What she fails to note is that Schey has at least three links to the Mexican goverment.
Nicholas Riccardi of the Los Angeles Times - in addition to refering to illegal aliens as "immigrants" - does the same in "Border Patrol shooting underscores peril on both sides":
Peter Schey, executive director of the Center for Human Rights and Constitutional Law in Los Angeles, represents the three witnesses to the shooting [of an alleged illegal alien by Border Patrol agent Nicholas Corbett near Bisbee, Arizona], and said that a more restrained Border Patrol might be a good thing... "Violence along the border is an epidemic, and it's not just the smugglers," Schey said. "It's also the Border Patrol themselves. They're just extremely quick to use deadly force."
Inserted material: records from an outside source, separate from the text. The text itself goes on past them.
(** * api-tester: the attendance and GPS handlers and the SSE broker

    A shallow embedding of the two revisions of the server's [main.go]:
    the plain one (handlers and the two maps) and the one that adds the
    server-sent-events [Broker].  The handlers are written in a small state
    monad over the process globals and the request's [ResponseWriter]; the
    broker is a labelled transition system over its channels and the
    goroutines that talk to it. *)

From Stdlib Require Import ZArith String Ascii List DecimalString.
From Stdlib Require Import Uint63 PrimFloat FloatOps SpecFloat.
From stdpp Require Import base option list gmap strings fin_maps pretty.

Local Open Scope string_scope.

(** ** What the program takes from Go's standard library *)

(** Go's [float64] is IEEE 754 binary64, which is what the kernel's
    primitive floats are. *)
Abbreviation float64 := PrimFloat.float (only parsing).

(** Go's [[]byte], as the string of its bytes. *)
Abbreviation bytes := string (only parsing).

(** [type SSEMessage struct { Type string; Message string }] *)
Record SSEMessage := mkSSEMessage {
  Type_ : string;
  Message : string
}.

(** The library functions the handlers call.  They are not part of the
    repository, so the handlers are stated over any implementation of them:
    a result [(v, nil)] is [Some v], a result with a non-nil error is [None].
    The one fact used about them is that the two parsers reject the empty
    string. *)
Class GoLib := {
  ParseBool : string -> option bool;          (* strconv.ParseBool(s) *)
  ParseFloat : string -> option float64;      (* strconv.ParseFloat(s, 64) *)
  fmt_f6 : float64 -> string;                 (* the verb %.6f of package fmt *)
  json_Marshal : SSEMessage -> bytes;         (* json.Marshal(msg) *)
  ParseBool_empty : ParseBool "" = None;
  ParseFloat_empty : ParseFloat "" = None
}.

(** The verb [%v] on a [bool]. *)
Definition fmt_v (b : bool) : string := if b then "true" else "false".

Definition LF : string := String "010"%char EmptyString.

(** *** net/http *)

Definition StatusOK : Z := 200.
Definition StatusBadRequest : Z := 400.

(** [func (v Values) Get(key string) string] on [url.Values], which is
    [map[string][]string]: the first value of the key, the empty string
    when there is none. *)
Definition Get (v : gmap string (list string)) (key : string) : string :=
  match v !! key with
  | Some (x :: _) => x
  | _ => ""
  end.

(** The part of [*http.Request] the handlers read: [r.URL.Query()]. *)
Record Request := mkRequest {
  URL_Query : gmap string (list string)
}.

(** The part of [http.ResponseWriter] the handlers drive: the status line,
    once written, and the body so far. *)
Record ResponseWriter := mkResponseWriter {
  status : option Z;
  body : string
}.

Definition newResponseWriter : ResponseWriter :=
  {| status := None; body := "" |}.

Definition WriteHeader (code : Z) (w : ResponseWriter) : ResponseWriter :=
  match status w with
  | None => {| status := Some code; body := body w |}
  | Some _ => w
  end.

(** A write sends the header with [StatusOK] first if none was sent. *)
Definition Write (s : string) (w : ResponseWriter) : ResponseWriter :=
  let w' := WriteHeader StatusOK w in
  {| status := status w'; body := body w' +:+ s |}.

(** ** Data model *)

(** [type DeviceState struct] (declared, never used by the handlers). *)
Record DeviceState := mkDeviceState {
  DeviceState_ID : string;
  Value : bool
}.

(** [type GPSLocation struct { ID string; Lat, Lon float64 }] *)
Record GPSLocation := mkGPSLocation {
  ID : string;
  Lat : float64;
  Lon : float64
}.

(** The package-level variables, with what the process has handed to
    package [log] and sent on [broker.Notifier], oldest first. *)
Record World := mkWorld {
  gpsLocations : gmap string GPSLocation;
  devices : gmap string bool;
  logged : list string;
  notified : list bytes
}.

(** [make(map[string]GPSLocation)], [make(map[string]bool)], nothing logged
    or sent. *)
Definition initial : World :=
  {| gpsLocations := ∅; devices := ∅; logged := []; notified := [] |}.

(** ** Handler monad

    A handler runs on the globals and on its own [ResponseWriter]. *)
Record St := mkSt {
  world : World;
  w : ResponseWriter
}.

Definition Go (A : Type) : Type := St -> A * St.

#[global] Instance Go_ret : MRet Go := fun A a s => (a, s).
#[global] Instance Go_bind : MBind Go :=
  fun A B k m s => let (a, s') := m s in k a s'.

Definition modify_world (f : World -> World) : Go unit :=
  fun s => (tt, {| world := f (world s); w := w s |}).

Definition modify_w (f : ResponseWriter -> ResponseWriter) : Go unit :=
  fun s => (tt, {| world := world s; w := f (w s) |}).

(** [http.Error(w, msg, code)]: the status, then the message and a newline. *)
Definition http_Error (msg : string) (code : Z) : Go unit :=
  modify_w (fun w => Write (msg +:+ LF) (WriteHeader code w)).

(** [fmt.Fprintf(w, ...)] with the formatted text [s]. *)
Definition Fprintf_w (s : string) : Go unit := modify_w (Write s).

(** [log.Printf] and [log.Println] with the formatted text [s] (package
    [log] puts the time in front and ends the line). *)
Definition log_print (s : string) : Go unit :=
  modify_world (fun g =>
    {| gpsLocations := gpsLocations g; devices := devices g;
       logged := logged g ++ [s]; notified := notified g |}).

(** [gpsMutex.Lock(); gpsLocations[id] = v; gpsMutex.Unlock()]: a handler
    is one step here, so the critical section is the map write. *)
Definition set_gpsLocation (id : string) (v : GPSLocation) : Go unit :=
  modify_world (fun g =>
    {| gpsLocations := <[id := v]> (gpsLocations g); devices := devices g;
       logged := logged g; notified := notified g |}).

(** [mutex.Lock(); devices[id] = parsed; mutex.Unlock()] *)
Definition set_device (id : string) (parsed : bool) : Go unit :=
  modify_world (fun g =>
    {| gpsLocations := gpsLocations g; devices := <[id := parsed]> (devices g);
       logged := logged g; notified := notified g |}).

(** [broker.Notifier <- jsonMsg], recorded as sent; when the send can go
    through is the broker's matter, see [Publish] below. *)
Definition send_Notifier (jsonMsg : bytes) : Go unit :=
  modify_world (fun g =>
    {| gpsLocations := gpsLocations g; devices := devices g;
       logged := logged g; notified := notified g ++ [jsonMsg] |}).

(** The server calls a handler with a fresh [ResponseWriter]; what remains
    is the new globals and the response. *)
Definition serve (h : Request -> Go unit) (r : Request) (g : World)
  : World * ResponseWriter :=
  let s := snd (h r {| world := g; w := newResponseWriter |}) in
  (world s, w s).

(** ** The first revision: [main.go] *)
Module Plain.
Section handlers.
Context `{GoLib}.

Definition gpsHandler (r : Request) : Go unit :=
  let id := Get (URL_Query r) "id" in
  let latStr := Get (URL_Query r) "lat" in
  let lonStr := Get (URL_Query r) "lon" in
  if decide (id = "") then
    http_Error "Missing id param" StatusBadRequest
  else
    match ParseFloat latStr with
    | None => http_Error "Invalid lat param" StatusBadRequest
    | Some lat =>
      match ParseFloat lonStr with
      | None => http_Error "Invalid lon param" StatusBadRequest
      | Some lon =>
        set_gpsLocation id {| ID := id; Lat := lat; Lon := lon |} ;;
        log_print ("GPS Update: Device " +:+ id +:+ " at " +:+ fmt_f6 lat
                   +:+ ", " +:+ fmt_f6 lon +:+ LF) ;;
        Fprintf_w ("GPS updated for " +:+ id +:+ ": " +:+ fmt_f6 lat
                   +:+ ", " +:+ fmt_f6 lon +:+ LF)
      end
    end.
Returning to the "new sanctuary movement" article:
It is illegal to harbor illegal immigrants or shield them from detection, says Charles Kuck, president-elect of the [American Immigration Lawyers Association]. Penalties include stiff fines and prison sentences. Providing shelter to an illegal immigrant could be interpreted as breaking that law, he says. "If I were going to advise a church, I would tell them not to do this."
And, of course, Emily Bazar acts only as a transcriptionist and fails to question what she's told:
"We don't accept a broken law that causes separation of families," says Richard Estrada, an associate pastor at Our Lady Queen of Angels Catholic Church in Los Angeles. "We will protect families, those in danger of being separated... We're doing what we think is the right, moral thing to do."
The laws aren't "broken", and what's causing the "separation of families" is people coming here illegally and expecting it to work out OK. And, I'm sure lots of people have mistakenly thought they were doing the "right, moral thing" when in fact they were making the situation far worse.